=== Work instructions ===
What lines in the entries hold the string "every"? List them.

(Records for this exercise)

(** C32 Discovery over all bridged devices.  After any run of the service whose
    constructors respect the ID they are given, a GET of /oic/res without a device is
    answered with the encoding of the links of every device of the table, each link
    once per device that announces it and carrying the ID under which its device is in
    the table; the device table is left alone, and the observer of discoveries is told
    exactly for requests that are not acknowledgements or resets. *)
Theorem discovery_complete ls id0 e0 s req :
  runs (fun s l s' => honest l ∧ step dev_order s l s') (New id0 e0) ls s →
  m_code (req_msg req) = GET → URIPath req = oic_res → DeviceID req = uuid_Nil →
  let links := all_links dev_order req s in
  links ≡ₚ mjoin ((fun kd => sdev_GetLinks req kd.2) <$> map_to_list (sv_devices s)) ∧
  (∀ l, l ∈ links ↔ ∃ d, sv_devices s !! LinkDeviceID l = Some d ∧ l ∈ sdev_GetLinks req d) ∧
  (∀ body, cbor_Encode links = Ok body →
     (DefaultRequestHandler dev_order req s).1 =
       Ok (Some (set_body body (set_format AppOcfCbor (set_code codes_Content NewMessage))))) ∧
  sv_devices (DefaultRequestHandler dev_order req s).2 = sv_devices s ∧
  (SvDiscovery req ∈ sv_trace (DefaultRequestHandler dev_order req s).2 ↔
     SvDiscovery req ∈ sv_trace s ∨
     (m_type (req_msg req) ≠ Acknowledgement ∧ m_type (req_msg req) ≠ Reset_type)).
Proof.
  intros Hr Hget Hp Hdi links.
  assert (table_wf s) as Hwf.
  { refine (runs_invariant _ table_wf _ _ _ _ Hr _).
    - intros s1 l s2 Hw [Hh Hst]. by eapply table_wf_step.
    - intros id d. simpl. by rewrite lookup_empty. }
  assert (links ≡ₚ mjoin ((fun kd => sdev_GetLinks req kd.2) <$> map_to_list (sv_devices s))) as Hl.
  { unfold links, all_links. rewrite all_links_fold. simpl. by rewrite dev_order_perm. }
  assert (DefaultRequestHandler dev_order req s = handleDiscoverAllLinks dev_order req s) as Eh.
  { unfold DefaultRequestHandler. cbv zeta. rewrite Hget, Hp, Hdi. reflexivity. }
  pose proof (handleDiscoverAllLinks_eq req s) as Hall.
  split_and!; [done| | | |].
  - intros l. rewrite Hl. rewrite list_elem_of_join. setoid_rewrite list_elem_of_fmap. split.
    + intros (x & Hin & [id d] & -> & Hid%elem_of_map_to_list). exists d.
      simpl in Hin. rewrite (sdev_links_own _ _ _ Hin), (Hwf _ _ Hid). done.
    + intros (d & Hd & Hin). eexists. split; [done|]. exists (LinkDeviceID l, d).
      split; [done|]. by apply elem_of_map_to_list.
  - intros body Hb. rewrite Eh, Hall. simpl. unfold CreateResponseContent. fold links. by rewrite Hb.
  - by rewrite Eh, Hall.
  - rewrite Eh, Hall. simpl. destruct (Z.eqb_spec (m_type (req_msg req)) Acknowledgement),
      (Z.eqb_spec (m_type (req_msg req)) Reset_type); simpl; rewrite ?elem_of_app; set_solver.
Qed.
(** One device per request.  A message the network hands to the service with the ID
    of a device (and a path that is not the well-known core one) is answered by that
    device alone: the answer is the device's, with the token of the message, and every
    other device keeps its state.  When the device is not in the table, a message sent
    to a multicast address is not answered at all, any other one is answered with an
    error, and the service does not change. *)
Theorem request_to_device `{HResolver : Resolver} `{HStatus : CoapStatus} cfg conn localAddr cm request s :
  let req := {| req_msg := request; req_Conn := conn;
                req_Endpoints := BridgeNet.GetEndpoints cfg cm localAddr |} in
  URIPath req ≠ "" → (m_code request = GET → URIPath req ≠ well_known_core) →
  DeviceID req ≠ uuid_Nil →
  let answer := BridgeNet.handle cfg (fun r => (DefaultRequestHandler dev_order r s).1)
                  conn localAddr cm request in
  let s' := (DefaultRequestHandler dev_order req s).2 in
  match sv_devices s !! DeviceID req with
  | Some d =>
      let '(r, d', e) := sdev_HandleRequest req d (sv_env s) in
      answer = set_token (m_token request) <$>
                 (match r with Ok m => m | Err err => CreateResponseError (Some err) (m_token request) end) ∧
      sv_devices s' = <[DeviceID req := d']> (sv_devices s) ∧
      ∀ id, id ≠ DeviceID req → sv_devices s' !! id = sv_devices s !! id
  | None =>
      s' = s ∧
      (m_multicast request = Some true → answer = None) ∧
      (m_multicast request ≠ Some true → status_FromError (ErrText "invalid queries: device not found") = None →
         ∃ m, answer = Some m ∧ m_code m = codes_BadRequest ∧ m_token m = m_token request)
  end.
Proof.
  intros req Hp Hcore Hdi answer s'.
  assert (DefaultRequestHandler dev_order req s =
    match sv_devices s !! DeviceID req with
    | Some d => device_HandleRequest (DeviceID req) d req s
    | None => if default false (m_multicast request) then (Ok None, s)
              else (Err (ErrText "invalid queries: device not found"), s)
    end) as E.
  { unfold DefaultRequestHandler. cbv zeta. rewrite (bool_decide_false _ Hp), (bool_decide_false _ Hdi).
    assert ((m_code (req_msg req) =? GET) && bool_decide (URIPath req = well_known_core) = false) as ->.
    { destruct (Z.eqb_spec (m_code (req_msg req)) GET) as [Hg|]; [|done]. simpl.
      by apply bool_decide_eq_false_2, Hcore. }
    rewrite andb_false_r. unfold mbind, ME_bind, gets, LoadDevice.
    destruct (sv_devices s !! DeviceID req); [done|]. simpl. by destruct (m_multicast request) as [[]|]. }
  unfold answer, s', BridgeNet.handle. fold req. rewrite E. clear answer s' E.
  destruct (sv_devices s !! DeviceID req) as [d|] eqn:Ed.
  - unfold device_HandleRequest. destruct (sdev_HandleRequest req d (sv_env s)) as [[r d'] e]. simpl.
    split_and!; [done..|]. intros id Hne. by rewrite lookup_insert_ne.
  - destruct (m_multicast request) as [[]|]; simpl; (split; [done|]); split; try done.
    all: intros _ Hst; eexists; split; [reflexivity|]; unfold CreateResponseError; simpl; by rewrite Hst.
Qed.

(End Records for this exercise)

=== Result ===
    answered with the encoding of the links of every device of the table, each link
    device alone: the answer is the device's, with the token of the message, and every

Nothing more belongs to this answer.